He produced another 14 separate series – many of them internationally award winning like Les Ogres-Dieux and Monsieur désire? – and in 2013 contributed to collective graphic tract Les Gens normaux, paroles lesbiennes gay bi trans: released to coincide with France’s national debate on legalizing same sex marriage.

His final book was with artist Zanzim. Peau d’homme – a comedy exploring gender and sexuality at the height of an era of medieval religious intolerance and social stratification – was posthumously published in June 2020… and is as yet unavailable in English translation.

Debuting in 2006, Miss Pas Touche was Hubert’s third scripting venture and remains arguably his most successful. It was originally released as four volumes in France, which – when translated by NBM – were delivered as two deliciously wicked tomes…

This slim, sleek initial translated tome offers a superb period murder mystery from visual creators probably best known in the English speaking world as contributors to Joann Sfar & Lewis Trondheim’s Dungeon series of interlinked fantasy books.

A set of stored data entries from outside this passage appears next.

Lemma sendable_case_ptr {A} (s : schema A) o : sendable_case s o → sendable_ptr s o.
Proof. by intros (a & -> & Ha) a' [= <-]. Qed.

Definition body_slots {T} (s : schema T) (b : Nfs.Body T) : list slot :=
  match b with
  | Nfs.BODY__NOT_SET => []
  | Nfs.BODY_OK p => [(2, sub (to_message s) p)]
  | Nfs.BODY_DEFAULT_CASE p => [(3, sub (to_message empty_schema) p)]
  end.

Definition sendable_body {T} (s : schema T) (b : Nfs.Body T) : Prop :=
  match b with
  | Nfs.BODY__NOT_SET => True
  | Nfs.BODY_OK p => sendable_case s p
  | Nfs.BODY_DEFAULT_CASE p => sendable_case empty_schema p
  end.

Definition body_of {T} (s : schema T) (m : message) : option (Nfs.Body T) :=
  match get 2 m, get 3 m with
  | None, None => Some Nfs.BODY__NOT_SET
  | Some v, None => Nfs.BODY_OK <$> as_sub (of_message s) (Some v)
  | None, Some v => Nfs.BODY_DEFAULT_CASE <$> as_sub (of_message empty_schema) (Some v)
  | Some _, Some _ => None
  end.

Definition res_schema {T} (name : string) (s : schema T) : schema (Nfs.Res T) :=
  mkSchema name
    (λ r, present ((1, sub (to_message nfs_stat_schema) (Nfs.nfs_status r)) :: body_slots s (Nfs.body r)))
    (λ m, status ← as_sub (of_message nfs_stat_schema) (get 1 m); body ← body_of s m; Some (Nfs.mkRes status body))
    (λ r, sendable_body s (Nfs.body r)).

(** The fields 1, 2 and 3 of a result. *)
Definition res_table (d : ProtobufCMessageDescriptor) (ok : string) : Prop :=
  ∃ f1 f2 f3, find_field d 1 = Some f1 ∧ find_field d 2 = Some f2 ∧ find_field d 3 = Some f3 ∧
    pointer_field f1 "nfs__nfs_stat__descriptor" ∧
    (field_flags f2 = FLAG_ONEOF ∧ field_label f2 = LABEL_NONE ∧ field_type f2 = TYPE_MESSAGE ∧ field_descriptor f2 = Some ok) ∧
    (field_flags f3 = FLAG_ONEOF ∧ field_label f3 = LABEL_NONE ∧ field_type f3 = TYPE_MESSAGE ∧
     field_descriptor f3 = Some "google__protobuf__empty__descriptor").

Lemma stat_sendable o : sendable_ptr nfs_stat_schema o.
Proof. done. Qed.

Lemma res_lawful {T} name d (s : schema T) :
  tables name = Some (MessageDescriptor d) → res_table d (table_name s) → lawful s → lawful (res_schema name s).
Proof.
  intros Hd (f1&f2&f3&Hf1&Hf2&Hf3&(H1&H1'&H1''&H1n)&(H2&H2'&H2''&H2n)&(H3&H3'&H3''&H3n)) Hs. apply (lawful_slots _ d); [done|..].
  - intros [st b] Hb. simpl in Hb |- *. apply (slots_cons _ _ _ _ _ _ f1); [done|lia|by rw H1| |].
    + by apply described_sub; [..|auto with lawful|apply stat_sendable].
    + destruct b as [|p|p]; [done|..]; (eapply slots_case; [eassumption|lia|done|]); apply sendable_case_ptr in Hb;
        by apply described_sub; auto with lawful.
  - intros [st [|p|p]] _; distinct.
  - intros [st b] g Hb Hg. rw /body_of !Hg /slot_of /=. rw (as_sub_ptr nfs_stat_schema) /=; [auto with lawful|done|].
    destruct b as [|p|p]; [done|..]; destruct Hb as (a & -> & Ha); simpl.
    + by rw as_sub_case.
    + by destruct a.
Qed.

Definition attr_stat_schema : schema Nfs.AttrStat := res_schema "nfs__attr_stat__descriptor" fattr_schema.
Definition dir_op_res_schema : schema Nfs.DirOpRes := res_schema "nfs__dir_op_res__descriptor" dir_op_ok_schema.
Definition read_link_res_schema : schema Nfs.ReadLinkRes := res_schema "nfs__read_link_res__descriptor" path_schema.
Definition read_res_schema : schema Nfs.ReadRes := res_schema "nfs__read_res__descriptor" read_res_body_schema.
Definition read_dir_res_schema : schema Nfs.ReadDirRes := res_schema "nfs__read_dir_res__descriptor" read_dir_ok_schema.
Definition stat_fs_res_schema : schema Nfs.StatFsRes := res_schema "nfs__stat_fs_res__descriptor" fsinfo_schema.

Ltac res_lawful d := apply (res_lawful _ d); [reflexivity|by do 3 eexists|auto with lawful].

Lemma attr_stat_lawful : lawful attr_stat_schema.
Proof. res_lawful nfs__attr_stat__descriptor. Qed.
Lemma dir_op_res_lawful : lawful dir_op_res_schema.
Proof. res_lawful nfs__dir_op_res__descriptor. Qed.
Lemma read_link_res_lawful : lawful read_link_res_schema.
Proof. res_lawful nfs__read_link_res__descriptor. Qed.
Lemma read_res_lawful : lawful read_res_schema.
Proof. res_lawful nfs__read_res__descriptor. Qed.
Lemma read_dir_res_lawful : lawful read_dir_res_schema.
Proof. res_lawful nfs__read_dir_res__descriptor. Qed.
Lemma stat_fs_res_lawful : lawful stat_fs_res_schema.
Proof. res_lawful nfs__stat_fs_res__descriptor. Qed.
#[export] Hint Resolve attr_stat_lawful dir_op_res_lawful read_link_res_lawful read_res_lawful read_dir_res_lawful stat_fs_res_lawful : lawful.
(* ===== verification/Parsing.v ===== *)
(** Parsing of port numbers and printing of status codes:
    [src/parsing/parsing.c]. *)
From Stdlib Require Import Strings.Ascii.
From S2P Require Import Prelude CStrings Messages.

(** 0 stands for a failure. *)
Definition parse_port_number (port_number_string : string) : Z :=
  let '(port_number, errno_set, endptr) := strtoul (chars port_number_string) in
  if errno_set || (match endptr with [] => false | _ => true end) then 0
  else if port_number >? 65535 then 0
  else port_number.

Definition rpc_accept_stat_to_string (accept_stat : Rpc.AcceptStat) : string :=
  match accept_stat with
  | Rpc.SUCCESS => "SUCCESS"
  | Rpc.PROG_UNAVAIL => "PROG_UNAVAIAL"
  | Rpc.PROG_MISMATCH => "PROG_MISMATCH"
  | Rpc.PROC_UNAVAIL => "PROC_UNAVAIL"
  | Rpc.GARBAGE_ARGS => "GARBAGE_ARGS"
  | Rpc.SYSTEM_ERR => "SYSTEM_ERR"
  end.

Definition auth_stat_to_string (auth_stat : Rpc.AuthStat) : string :=
  match auth_stat with
  | Rpc.AUTH_OK => "AUTH_OK"
  | Rpc.AUTH_BADCRED => "AUTH_BADCRED"
  | Rpc.AUTH_REJECTEDCRED => "AUTH_REJECTEDCRED"
  | Rpc.AUTH_BADVERF => "AUTH_BADVERF"
  | Rpc.AUTH_REJECTEDVERF => "AUTH_REJECTEDVERF"
  | Rpc.AUTH_TOOWEAK => "AUTH_TOOWEAK"
  | Rpc.AUTH_INVALIDRESP => "AUTH_INVALIDRESP"
  | Rpc.AUTH_FAILED => "AUTH_FAILED"
  | Rpc.AUTH_KERB_GENERIC => "AUTH_KERB_GENERIC"
  | Rpc.AUTH_TIMEEXPIRE => "AUTH_TIMEEXPIRE"
  | Rpc.AUTH_TKT_FILE => "AUTH_TKT_FILE"
  | Rpc.AUTH_DECODE => "AUTH_DECODE"
  | Rpc.AUTH_NET_ADDR => "AUTH_NET_ADDR"
  | Rpc.RPCSEC_GSS_CREDPROBLEM => "RPCSEC_GSS_CREDPROBLEM"
  | Rpc.RPCSEC_GSS_CTXPROBLEM => "RPCSEC_GSS_CTXPROBLEM"
  end.

Definition mount_stat_to_string (stat : Mount.Stat) : string :=
  match stat with
  | Mount.MNT_OK => "MNT_OK"
  | Mount.MNTERR_NOENT => "MNTERR_NOENT"
  | Mount.MNTERR_NOTEXP => "MNTERR_NOTEXP"
  | Mount.MNTERR_IO => "MNTERR_IO"
  | Mount.MNTERR_ACCES => "MNTERR_ACCES"
  | Mount.MNTERR_NOTDIR => "MNTERR_NOTDIR"
  end.

Definition nfs_stat_to_string (stat : Nfs.Stat) : string :=
  match stat with
  | Nfs.NFS_OK => "NFS_OK"
  | Nfs.NFSERR_PERM => "NFSERR_PERM"
  | Nfs.NFSERR_NOENT => "NFSERR_NOENT"
  | Nfs.NFSERR_IO => "NFSERR_IO"
  | Nfs.NFSERR_NXIO => "NFSERR_NXIO"
  | Nfs.NFSERR_ACCES => "NFSERR_ACCES"
  | Nfs.NFSERR_EXIST => "NFSERR_EXIST"
  | Nfs.NFSERR_NODEV => "NFSERR_NODEV"
  | Nfs.NFSERR_NOTDIR => "NFSERR_NOTDIR"
  | Nfs.NFSERR_ISDIR => "NFSERR_ISDIR"
  | Nfs.NFSERR_FBIG => "NFSERR_FBIG"
  | Nfs.NFSERR_NOSPC => "NFSERR_NOSPC"
  | Nfs.NFSERR_ROFS => "NFSERR_ROFS"
  | Nfs.NFSERR_NAMETOOLONG => "NFSERR_NAMETOOLONG"
  | Nfs.NFSERR_NOTEMPTY => "NFSERR_NOTEMPTY"
  | Nfs.NFSERR_DQUOT => "NFSERR_DQUOT"
  | Nfs.NFSERR_STALE => "NFSERR_STALE"
  | Nfs.NFSERR_WFLUSH => "NFSERR_WFLUSH"
  end.

(** * What is accepted as a port number *)

(** White space, a sign and digits, and nothing behind them. *)
Definition port_number_syntax (l blanks sign digits : list char) : Prop :=
  l = blanks ++ sign ++ digits ∧ Forall (λ c, isspace c = true) blanks ∧
  (sign = [] ∨ sign = ["+"%char] ∨ sign = ["-"%char]) ∧ is_number digits ∧ digits ≠ [].

Lemma strtoul_syntax l blanks sign digits :
  port_number_syntax l blanks sign digits →
  strtoul l = if number digits >? UINT64_MAX then (UINT64_MAX, true, [])
              else (if decide (sign = ["-"%char]) then wrap64 (- number digits) else number digits, false, []).
Proof.
  intros (-> & Hb & Hs & Hd & Hne). rw /strtoul.
  destruct digits as [|c digits]; [done|]. pose proof (Forall_inv Hd) as Hc.
  assert (drop_while isspace (blanks ++ sign ++ c :: digits) = sign ++ c :: digits) as ->.
  { apply take_while_app; [done|]. intros x Hx. pose proof (digit_not_space c Hc).
    destruct Hs as [->|[->| ->]]; simpl in Hx; by simplify_eq. }
  destruct (take_while_app isdigit (c :: digits) [] Hd ltac:(done)) as [Ht Hdr]. rw app_nil_r in Ht Hdr.
  destruct Hs as [->|[->| ->]]; cbn [app].
  - assert (match c :: digits with
      | "-"%char :: l0 => (true, l0) | "+"%char :: l0 => (false, l0) | _ => (false, c :: digits) end
      = (false, c :: digits)) as Hsign by by destruct c as [[] [] [] [] [] [] [] []].
    rw Hsign Ht Hdr. by destruct (_ >? _).
  - rw Ht Hdr. by destruct (_ >? _).
  - rw Ht Hdr. by destruct (_ >? _).
Qed.

(** Whatever is read to its end has this form. *)
Lemma strtoul_read_all l v : strtoul l = (v, false, []) → l ≠ [] →
  ∃ blanks sign digits, port_number_syntax l blanks sign digits ∧ number digits ≤ UINT64_MAX.
Proof.
  rw /strtoul. intros Hl Hne. destruct (while_split isspace l) as (blanks & l1 & -> & Hb & _ & Hd). rw Hd in Hl.
  assert (∃ sign l2 neg, l1 = sign ++ l2 ∧ (sign = [] ∨ sign = ["+"%char] ∨ sign = ["-"%char]) ∧
    match l1 with "-"%char :: l0 => (true, l0) | "+"%char :: l0 => (false, l0) | _ => (false, l1) end = (neg, l2))
    as (sign & l2 & neg & -> & Hs & Hm).
  { destruct (decide (head l1 = Some "-"%char)) as [Hh|Hh];
      [|destruct (decide (head l1 = Some "+"%char)) as [Hp|Hp]].
    - destruct l1 as [|c l1]; simplify_eq/=. exists ["-"%char], l1, true. auto.
    - destruct l1 as [|c l1]; simplify_eq/=. exists ["+"%char], l1, false. auto.
    - exists [], l1, false. split_and!; [done|by left|]. destruct l1 as [|c l1]; [done|].
      destruct c as [[] [] [] [] [] [] [] []]; done. }
  rw Hm in Hl. exists blanks, sign, l2.
  destruct (while_split isdigit l2) as (digits & rest & -> & Hdig & Ht & Hr). rw Ht Hr in Hl.
  destruct digits as [|c digits].
  { exfalso. simplify_eq. }
  destruct (_ >? _) eqn:E; simplify_eq. rw app_nil_r. c_bools. split; [|lia]. by split_and!.
Qed.

Lemma number_nonneg l : is_number l → 0 ≤ number l.
Proof.
  induction l as [|c l IH] using rev_ind; [done|]. intros [Hl Hc]%Forall_app. apply Forall_inv in Hc.
  rw number_app /=. specialize (IH Hl).
  assert (0 ≤ number [c]).
  { apply andb_prop in Hc as [Hc _]. apply N.leb_le in Hc. rw /number /digit_value /=. lia. }
  lia.
Qed.

Lemma strtoul_nonneg l v e r : strtoul l = (v, e, r) → 0 ≤ v.
Proof.
  rw /strtoul. cbv zeta.
  set (signed := match drop_while isspace l with "-"%char :: _ => _ | _ => _ end). destruct signed as [neg l1].
  pose proof (number_nonneg _ (take_while_Forall isdigit l1)) as Hn.
  destruct (take_while isdigit l1); [by intros; simplify_eq|]. destruct (_ >? _); intros; simplify_eq; [done|].
  destruct neg; [|done]. rw /wrap64. apply Z.mod_pos_bound. lia.
Qed.

(** Ports are in the range of their type. *)
Lemma port_range port_number_string : 0 ≤ parse_port_number port_number_string ≤ 65535.
Proof.
  rw /parse_port_number. destruct (strtoul _) as [[v e] r] eqn:E.
  assert (0 ≤ v) as Hv by exact (strtoul_nonneg _ _ _ _ E).
  destruct (_ || _); [lia|]. destruct (_ >? _) eqn:Hgt; c_bools; lia.
Qed.

(** Printed port numbers are read back. *)
Lemma port_decimal p : 0 ≤ p ≤ 65535 → parse_port_number (decimal p) = p.
Proof.
  intros Hp. destruct (decimal_number p) as (l & Hl & Hd & Hn & Hne); [lia|].
  rw /parse_port_number Hl (strtoul_digits l Hd Hne); [rw Hn /UINT64_MAX; lia|]. rw Hn /=.
  by destruct (_ >? _) eqn:Hgt; c_bools; [lia|].
Qed.

(** * Theorems *)

(** [parse_port_number] never leaves the range of ports, reads
    every printed port number back, and accepts exactly the strings made of white
    space, an optional sign and digits whose value is a port; a minus sign is
    accepted and wraps around in 64 bits, so that -18446744073709551615 is
    port 1. *)
Theorem port_numbers_read_back (port_number_string : string) p :
  0 ≤ parse_port_number port_number_string ≤ 65535 ∧
  (0 ≤ p ≤ 65535 → parse_port_number (decimal p) = p) ∧
  (p ≠ 0 → parse_port_number port_number_string = p ↔
    p ≤ 65535 ∧ ∃ blanks sign digits,
      port_number_syntax (chars port_number_string) blanks sign digits ∧ number digits ≤ UINT64_MAX ∧
      p = (if decide (sign = ["-"%char]) then wrap64 (- number digits) else number digits)).
Proof.
  split; [|split].
  - apply port_range.
  - apply port_decimal.
  - intros Hp. rw /parse_port_number. split.
    + destruct (strtoul _) as [[v e] r] eqn:E. destruct e; [by intros <-|]. destruct r; [|by intros <-].
      simpl. destruct (_ >? _) eqn:Hgt; [by intros <-|]. intros ->. c_bools. split; [lia|].
      destruct (strtoul_read_all _ _ E) as (b & sg & d & Hsyn & Hmax); [by intros Hnil; rw Hnil in E; injection E as <-|].
      exists b, sg, d. split_and!; [done|done|]. rw (strtoul_syntax _ _ _ _ Hsyn) in E.
      by destruct (number d >? UINT64_MAX); simplify_eq.
    + intros (Hp' & b & sg & d & Hsyn & Hmax & ->). rw (strtoul_syntax _ _ _ _ Hsyn).
      rw Z.gtb_ltb (proj2 (Z.ltb_ge _ _) Hmax) /= Z.gtb_ltb (proj2 (Z.ltb_ge _ _) Hp') //.
Qed.
Lemma update_path_refines path new_path c σ :
  holds_stacks c σ →
  ∃ e c' σ', update_inode_mapping_absolute_path_by_absolute_path path new_path c = (e, c') ∧
    spec_step (UpdatePath path new_path) σ e σ' ∧ holds_stacks c' σ'.
Proof.
  intros Hσ. rw update_by_path_spec. destruct (find_first (has_path path) c) as [m|] eqn:Hf.
  - destruct (first_with_path _ _ _ _ Hσ Hf) as (c1 & c2 & -> & Hm & Hp & Hc1 & Hs1).
    destruct (holds_stacks_replace c1 m c2 [mkMapping (nfs_filehandle m) new_path] σ Hσ) as [Htop Hσ']; [by repeat constructor|].
    eexists _, _, _. split; [done|]. split; [exact (spec_rename σ path new_path (mapping_ino m) Hm)|]. by rw Htop !update_first_app.
  - rw update_first_id //. eexists _, _, σ. split; [done|]. split; [|done].
    apply spec_rename_none. by apply (no_path_mapped path c).
Qed.

Lemma remove_ino_refines ino c σ :
  holds_stacks c σ → c ≠ [] →
  ∃ e c' σ', remove_inode_mapping_by_inode_number ino c = Some (e, c') ∧
    spec_step (RemoveByInode ino) σ e σ' ∧ holds_stacks c' σ'.
Proof.
  intros Hσ Hne. rw remove_by_ino_spec //. destruct (find_first (has_ino ino) c) as [m|] eqn:Hf.
  - destruct (find_first_split _ _ _ Hf) as (c1 & c2 & -> & Hp & Hc1).
    destruct (holds_stacks_replace c1 m c2 [] σ Hσ ltac:(constructor)) as [Htop Hσ'].
    assert (stack_of c1 (mapping_ino m) = []) as Hnil.
    { apply has_ino_true in Hp. rw Hp. by apply stack_of_absent. }
    rw Hnil /= in Htop Hσ'. apply has_ino_true in Hp as Hino. rw Hino in Htop Hσ'.
    eexists _, _, _. split; [done|]. split; [exact (spec_pop σ ino m _ Htop)|]. by rw remove_first_app.
  - rw remove_first_id //. eexists _, _, σ. split; [done|]. destruct c as [|m c]; [done|]. split; [|done].
    apply (spec_pop_empty σ ino (mapping_ino m)); [|rw -Hσ; apply stack_of_nonempty].
    rw -Hσ. apply stack_of_absent, Forall_forall. by apply find_first_None.
Qed.

(** Every operation has a step of the specification, except a removal from the
    empty list, which dereferences NULL. *)
Lemma cache_step_refines op c σ :
  holds_stacks c σ →
  match cache_step op c with
  | Some (e, c') => ∃ σ', spec_step op σ e σ' ∧ holds_stacks c' σ'
  | None => removal op = true ∧ c = []
  end.
Proof.
  intros Hσ. destruct op as [[h|] path|ino|path|path new_path]; simpl.
  - eexists. split; [apply spec_add|]. intros ino. rw stack_of_cons /mapping_ino /=.
    rw (_ : deep_copy_nfs_filehandle h = h); [by destruct h|].
    case_decide as Hd; [subst ino; by rw fn_lookup_insert Hσ|by rw fn_lookup_insert_ne].
  - exists σ. by split; [apply spec_add_null|].
  - destruct (decide (c = [])) as [->|Hne]; [done|].
    destruct (remove_ino_refines ino c σ Hσ Hne) as (e & c' & σ' & -> & ? & ?). by exists σ'.
  - destruct (decide (c = [])) as [->|Hne]; [done|].
    destruct (remove_path_refines path c σ Hσ Hne) as (e & c' & σ' & -> & ? & ?). by exists σ'.
  - destruct (update_path_refines path new_path c σ Hσ) as (e & c' & σ' & -> & ? & ?). by exists σ'.
Qed.

Lemma cache_steps_refine ops c σ :
  holds_stacks c σ →
  match cache_steps ops c with
  | Some (es, c') => ∃ σ', spec_steps ops σ es σ' ∧ holds_stacks c' σ'
  | None => ∃ ops1 op ops2 es σ', ops = ops1 ++ op :: ops2 ∧ removal op = true ∧
              spec_steps ops1 σ es σ' ∧ ∀ ino, σ' ino = []
  end.
Proof.
  revert c σ. induction ops as [|op ops IH]; intros c σ Hσ; simpl; [exists σ; by split; [constructor|]|].
  pose proof (cache_step_refines op c σ Hσ) as Hop. destruct (cache_step op c) as [[e c1]|]; simpl; last first.
  { destruct Hop as [Hrem ->]. exists [], op, ops, [], σ. split_and!; [done|done|constructor|]. intros ino. by rw -Hσ. }
  destruct Hop as (σ1 & Hs1 & Hσ1). specialize (IH c1 σ1 Hσ1). destruct (cache_steps ops c1) as [[es c2]|]; simpl.
  - destruct IH as (σ2 & Hs2 & Hσ2). exists σ2. split; [by apply (spec_next _ _ _ _ σ1)|done].
  - destruct IH as (ops1 & op' & ops2 & es & σ2 & -> & Hrem & Hs2 & Hnil).
    exists (op :: ops1), op', ops2, (e :: es), σ2. split_and!; [done|done|by apply (spec_next _ _ _ _ σ1)|done].
Qed.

Here, Paris at the end of the 19th century is plagued by its very own Jack the Ripper – a knife-wielding maniac dubbed “the Butcher of the Dances” because he picks his victims from lower class girls frequenting suburban Tea-dances where the young people gather…

Blanche is a maid in a fine socially prestigious house: pious, repressed and solitary, unlike her sister Agatha – also a maid in the same residence – who is fun-loving and vivacious. They share the attic room at the top of the house where one night, Blanche accidentally sees “the Butcher” at his bloody work through a crack in the wall.

He sees her too, and some nights later she finds Agatha dead, as if by her own hand. Blanche knows what must have really happened…

Anxious to avoid scandal, the mistress of the house dismisses Blanche, who is forced to fend for herself on inhospitable streets. Through a combination of detective enquiry and sheer luck, she finds a lead to the killer and secures a position in The Pompadour, the most exclusive brothel in the city. By catering to a rich and powerful elite, here she will find the Butcher and exact her revenge…

Originally published in France as La Vierge du Bordel and Du Sang sur le Mains, this witty, and hugely engaging crime conundrum cleverly peels back its layered secrets as our star finds a way to turn her steadfast virginal state and overwhelming frustration to her advantage amidst the decadent rich and sexually bored of Paris. Maintaining her virtue against all odds, Blanche discovers the other side to a world she previously despised, while valiantly achieving her goal, even though it threatens to topple two empires!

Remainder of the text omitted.